L'autrichien Kommertz a présenté la semaine dernière au Siggraph une interface utilisateur sous la forme d’une table. Avec MRI (Mixed Reality Interface, ou interface à réalité mixte), on manipule à la main des objets concrets très simples qui représentent des objets virtuels éventuellement très complexes, ainsi que l’œil qui regarde la scène. L’utilisateur manipule directement des objets physiques représentant les objets virtuels, en les plaçant, en les tournant ou en les retirant de la surface de travail. Un objet particulier représente l’utilisateur : il indique sous quel angle et à quelle distance est regardée la scène que l’on voit à l’écran. Si on retire ce dernier de la surface de travail, on passe automatiquement à une vue aérienne. D’autres objets de contrôle permettent la sélection d’actions, par exemple la création d’un nouvel objet ou le changement des propriétés d’un objet existant. Pour ce faire, les choix sont projetés sur la table autour de l’objet de contrôle. Il suffit de le tourner pour faire sa sélection puis d’appuyer dessus pour la valider.
L'utilisateur procède par manipulation directe d'objets à la main
Les objets de contrôle ne sont bien entendu pas affichés dans l’espace virtuel à l’écran. Ils n’ont besoin d’être placés sur la surface de travail que le temps d’effectuer une action. Ce type d’interface est parfait pour des applications variées, par exemple dans le domaine de l’immobilier, ou tout simplement pour réaliser des présentations en trois dimensions. Les objets peuvent en effet inclure divers types de contenu riche, que l’on sélectionne d’un simple clic dans le navigateur de fichiers. On peut concevoir un tableau contenant une image, un panneau avec un graphique, on encore un écran, voire un mur entier, avec une vidéo. Celle-ci se déclenche lorsque l’utilisateur s’en rapproche suffisamment dans l’espace virtuel, et il peut éventuellement la mettre en plein écran - sur l’écran réel.
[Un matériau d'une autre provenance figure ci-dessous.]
Lemma rsa_sign_verify k data sig r : is_rsa_type (k_type k) = true → k_rsa k = Some r → rsa_ok r →
  SSH_RSA_MINIMUM_MODULUS_SIZE ≤ BN_num_bits (r_n r) → ssh_rsa_sign datafellows k data = Ok (Some sig) →
  sig_ok sig ∧ ∀ k', k_type k' = k_type k → k_rsa k' = Some (public_rsa r) → ssh_rsa_verify datafellows k' sig data = Ok 1.
Proof.
  intros Ht Er [_ Hn] Hmin E. unfold ssh_rsa_sign in E. rewrite Er, Ht in E. cbn [negb] in E.
  destruct (EVP_get_digestbynid _) eqn:Hevp; [|done]. cbn [negb] in E. destruct (RSA_sign _ _ r) as [s|] eqn:Es; [|done].
  destruct (Z.ltb_spec (RSA_size r) (Z.of_nat (length s))) as [|Hlen]; [done|]. apply bind_Ok in E as (b & Eb & [= <-]).
  assert (RSA_size r ≤ 8192) as Hsz by (rewrite rsa_size_ok; by apply num_bytes_le).
  pose proof (left_pad_length _ _ Hlen) as Hpl. rewrite (wrapped _ _ _) with (4 := Eb); [|vm_compute; lia|by_decision|lia].
  split; [apply wire_sig_ok; [vm_compute|]; lia|]. intros k' Ht' Er'. unfold ssh_rsa_verify. rewrite Er', Ht', Ht. cbn [negb].
  change (r_n (public_rsa r)) with (r_n r). rewrite (proj2 (Z.ltb_ge _ _)) by done.
  destruct (unwrap (codes "ssh-rsa") (left_pad (RSA_size r) s)) as (b0 & b1 & b2 & -> & E1 & _ & E2 & E3); [vm_compute; lia|by_decision|lia|].
  cbn [mbind outcome_bind]. rewrite E1. cbn [mbind outcome_bind]. unfold strcmp_is. rewrite (bool_decide_true _) by by_decision. cbn [negb].
  rewrite E2. cbn [mbind outcome_bind]. rewrite E3. cbn [Z.eqb negb].
  assert (RSA_size (public_rsa r) = RSA_size r) as -> by by rewrite !rsa_size_ok.
  rewrite (proj2 (Z.ltb_ge _ _)), Hevp by lia. cbn [negb]. f_equal.
  assert (left_pad (RSA_size r) (left_pad (RSA_size r) s) = left_pad (RSA_size r) s) as ->.
  { unfold left_pad at 1. replace (_ - _)%nat with 0%nat by lia. done. }
  destruct rsa_nid_digest as (oid & hlen & Hd & Hin & Hl).
  rewrite (rsa_check _ _ _ (public_rsa r) oid hlen (oid ++ EVP_Digest (rsa_nid datafellows) data)); [by rewrite decide_True|done|done| |].
  - rewrite Hpl, !rsa_size_ok. change (r_n (public_rsa r)) with (r_n r). split; [|lia]. unfold BN_num_bytes.
    unfold SSH_RSA_MINIMUM_MODULUS_SIZE in Hmin. apply Z.lt_le_trans with (768 / 8); [done|]. apply Z.div_le_mono; lia.
  - by eapply rsa_sign_ok.
Qed.

(** ** DSA *)

Lemma bn_of_padded n a : 0 ≤ bn_val a → BN_bin2bn (left_pad n (BN_bn2bin a)) = Some a.
Proof.
  intros Ha. destruct (bin2bn_ok (left_pad n (BN_bn2bin a))) as (a' & E & Hv).
  { apply left_pad_bytes. rewrite bn2bin_ok. apply be_bytes_bytes. }
  rewrite E. f_equal. apply bn_val_inj. rewrite Hv, left_pad_val, bn2bin_ok, Z.abs_eq by done. by apply be_bytes_val.
Qed.
Lemma bn2bin_length a : 0 ≤ bn_val a → Z.of_nat (length (BN_bn2bin a)) = BN_num_bytes a.
Proof. intros Ha. unfold BN_num_bytes. rewrite bn2bin_ok, num_bits_ok, Z.abs_eq by done. by apply be_bytes_length. Qed.

Lemma dss_sign_verify rnd k data sig d : is_dsa_type (k_type k) = true → k_dsa k = Some d →
  ssh_dss_sign datafellows rnd k data = Ok (Some sig) →
  sig_ok sig ∧ ∀ k', k_type k' = k_type k → k_dsa k' = Some (public_dsa d) → ssh_dss_verify datafellows k' sig data = Ok 1.
Proof.
  intros Ht Ed E. unfold ssh_dss_sign in E. rewrite Ed, Ht in E. cbn [negb] in E.
  destruct (DSA_do_sign _ _ d) as [[r s]|] eqn:Es; [|done]. destruct (dsa_sign_ok _ _ _ _ _ Es) as (Hr & Hs & Hv).
  destruct (Z.ltb_spec INTBLOB_LEN (BN_num_bytes r)) as [|Hlr]; [done|]. destruct (Z.ltb_spec INTBLOB_LEN (BN_num_bytes s)) as [|Hls]; [done|].
  cbn [orb] in E. rewrite <- bn2bin_length in Hlr, Hls by done. pose proof (left_pad_length _ _ Hlr) as Lr. pose proof (left_pad_length _ _ Hls) as Ls.
  set (blob := left_pad INTBLOB_LEN (BN_bn2bin r) ++ left_pad INTBLOB_LEN (BN_bn2bin s)) in *.
  assert (Z.of_nat (length blob) = SIGBLOB_LEN) as Hbl by (unfold blob, SIGBLOB_LEN; rewrite length_app; lia).
  assert (dss_sigblob datafellows sig = Ok (Some blob) ∧ sig_ok sig) as [Hsig Hne].
  { unfold dss_sigblob. destruct (has_bug _ _).
    - injection E as <-. split; [done|]. change SIGBLOB_LEN with 40 in Hbl. split; [|lia]. intros E0. by rewrite E0 in Hbl.
    - apply bind_Ok in E as (b & Eb & [= <-]). change SIGBLOB_LEN with 40 in Hbl.
      rewrite (wrapped _ _ _) with (4 := Eb); [|vm_compute; lia|by_decision|lia]. split; [|apply wire_sig_ok; [vm_compute|]; lia].
      destruct (unwrap (codes "ssh-dss") blob) as (b0 & b1 & b2 & -> & E1 & _ & E2 & E3); [vm_compute; lia|by_decision|lia|].
      cbn [mbind outcome_bind]. rewrite E1. cbn [mbind outcome_bind]. unfold strcmp_is. rewrite (bool_decide_true _) by by_decision.
      cbn [negb]. rewrite E2. cbn [mbind outcome_bind]. by rewrite E3. }
  split; [done|]. intros k' Ht' Ed'. unfold ssh_dss_verify. rewrite Ed', Ht', Ht. cbn [negb]. rewrite Hsig. cbn [mbind outcome_bind].
  rewrite Hbl, Z.eqb_refl. cbn [negb]. assert (Z.to_nat INTBLOB_LEN = length (left_pad INTBLOB_LEN (BN_bn2bin r))) as -> by lia.
  unfold blob. rewrite take_app_length, drop_app_length, !bn_of_padded by done. by rewrite Hv.
Qed.

(** ** ECDSA *)

Lemma ecdsa_plain_name k n : is_ecdsa_type (k_type k) = true → k_nid k = Some n →
  0 ∉ key_ssh_name_plain k ∧ (length (key_ssh_name_plain k) ≤ 256)%nat.
Proof.
  unfold key_ssh_name_plain, is_ecdsa_type. rewrite !orb_true_iff, !Z.eqb_eq. intros [->| ->] ->; destruct n; by_decision.
Qed.

Lemma small_bn a : 0 ≤ bn_val a < 2 ^ 1024 → bn_ok a ∧ Z.of_nat (length (mpint (bn_val a))) ≤ 129.
Proof.
  intros Ha. split; [exact (small_max _ Ha)|]. apply mpint_length_gen; [lia|]. destruct Ha as [Ha Hu].
  split; [exact Ha|]. eapply Z.lt_trans; [exact Hu|]. apply Z.pow_lt_mono_r; lia.
Qed.

Lemma ecdsa_sign_verify rnd k data sig n e : is_ecdsa_type (k_type k) = true → k_nid k = Some n → k_ecdsa k = Some e →
  ssh_ecdsa_sign rnd k data = Ok (Some sig) →
  sig_ok sig ∧ ∀ k', k_type k' = k_type k → k_nid k' = Some n → k_ecdsa k' = Some (mkEc (ec_grp e) (ec_pub e) None) →
    ssh_ecdsa_verify k' sig data = Ok 1.
Proof.
  intros Ht En Ee E. unfold ssh_ecdsa_sign, ecdsa_md in E. rewrite Ee, Ht, En in E. cbn [negb mbind outcome_bind] in E.
  destruct (ECDSA_do_sign _ _ e) as [[r s]|] eqn:Es; [|done]. destruct (ecdsa_sign_ok _ _ _ _ _ Es) as (Hr & Hs & Hv).
  destruct (small_bn r Hr) as [Or Lr]. destruct (small_bn s Hs) as [Os Ls]. destruct (ecdsa_plain_name k n Ht En) as [N0 Nl].
  destruct (put_bn buffer_init r) as (b1 & E1 & K1); [apply buffer_init_wf|done|vm_compute; congruence|]. rewrite E1 in E.
  cbn [mbind outcome_bind] in E. destruct (put_bn b1 s) as (b2 & E2 & K2); [apply K1|done| |].
  { destruct K1 as (_ & _ & Ha). change (alloc buffer_init) with 4096 in Ha. revert Ha. unfold BN_ROOM. change BUFFER_MAX_LEN with 10485760. lia. }
  rewrite E2 in E. cbn [mbind outcome_bind] in E. apply bind_Ok in E as (b & Eb & [= <-]).
  destruct (init_appends _ _ _ (appends_trans _ _ _ _ _ _ _ K1 K2)) as (Hb2 & Hc & _).
  assert (Z.of_nat (length (contents b2)) ≤ 300) as Hl.
  { rewrite Hc. unfold wire_bn. cbn [Items.wire]. rewrite !length_app. change (length (put_u32 _)) with 4%nat. lia. }
  rewrite (wrapped _ _ _) with (4 := Eb); [|done..|lia]. split; [apply wire_sig_ok; lia|]. intros k' Ht' En' Ee'.
  assert (key_ssh_name_plain k' = key_ssh_name_plain k) as Hnm by (unfold key_ssh_name_plain; by rewrite Ht', En', En).
  unfold ssh_ecdsa_verify, ecdsa_md. rewrite Ee', Ht', Ht, En'. cbn [negb mbind outcome_bind].
  destruct (unwrap (key_ssh_name_plain k) (contents b2)) as (c0 & c1 & c2 & -> & _ & F1 & F2 & F3); [done..|lia|].
  cbn [mbind outcome_bind]. rewrite F1. cbn [mbind outcome_bind]. unfold strcmp_is. rewrite Hnm, cstr_clean_name, bool_decide_true by done.
  cbn [negb]. rewrite F2. cbn [mbind outcome_bind]. rewrite F3. cbn [Z.eqb negb].
  destruct (init_append (contents b2)) as (d0 & -> & Hd0 & Hcd); [change BUFFER_MAX_CHUNK with 1048576; lia|]. cbn [mbind outcome_bind].
  rewrite Hc in Hcd. destruct (get_bignum2_spec d0 (bn_val r) (wire_bn s) Hd0 Or Hcd) as (r' & d1 & -> & Er & Hd1 & Hc1).
  cbn [mbind outcome_bind]. destruct (get_bignum2_spec d1 (bn_val s) [] Hd1 Os) as (s' & d2 & -> & Es' & Hd2 & Hc2).
  { by rewrite app_nil_r. }
  cbn [mbind outcome_bind]. rewrite (buffer_len_contents _ Hd2), Hc2. cbn [length Z.of_nat Z.eqb negb].
  by rewrite (bn_val_inj _ _ Er), (bn_val_inj _ _ Es'), Hv.
Qed.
Une grande variété d'applications est envisageable
De par son côté très intuitif, cette interface convient particulièrement à un public non familiarisé avec les outils informatiques. Elle permet également le travail collaboratif, le cas échéant entre utilisateurs distants. L’interface MRI se monte à l’intérieur d’un bloc en forme de table avec une surface de navigation en verre dépoli d’une taille de 45 par 60 cm à 60 par 80 cm. Le bloc héberge une caméra, un projecteur et un ordinateur. L’interface se décline également en version portable qui n’inclut pas d’ordinateur et nécessite en conséquence la présence d’un logiciel sur le PC de l’utilisateur, auquel elle est reliée via un double connecteur USB. Ce PC peut tout à fait être celui qui héberge l’application qui exploite l’interface MRI. Ces systèmes MRI permettent d’observer en temps réel la position et le mouvement des objets positionnés sur la table. Tout objet qui tient debout et comporte une base plate suffisamment grande pour positionner l’étiquette du marqueur fait l’affaire : dans la démonstration faite au Siggraph, un canard en plastique représentait une voiture. L’interface MRI est d’ores et déjà commercialisée.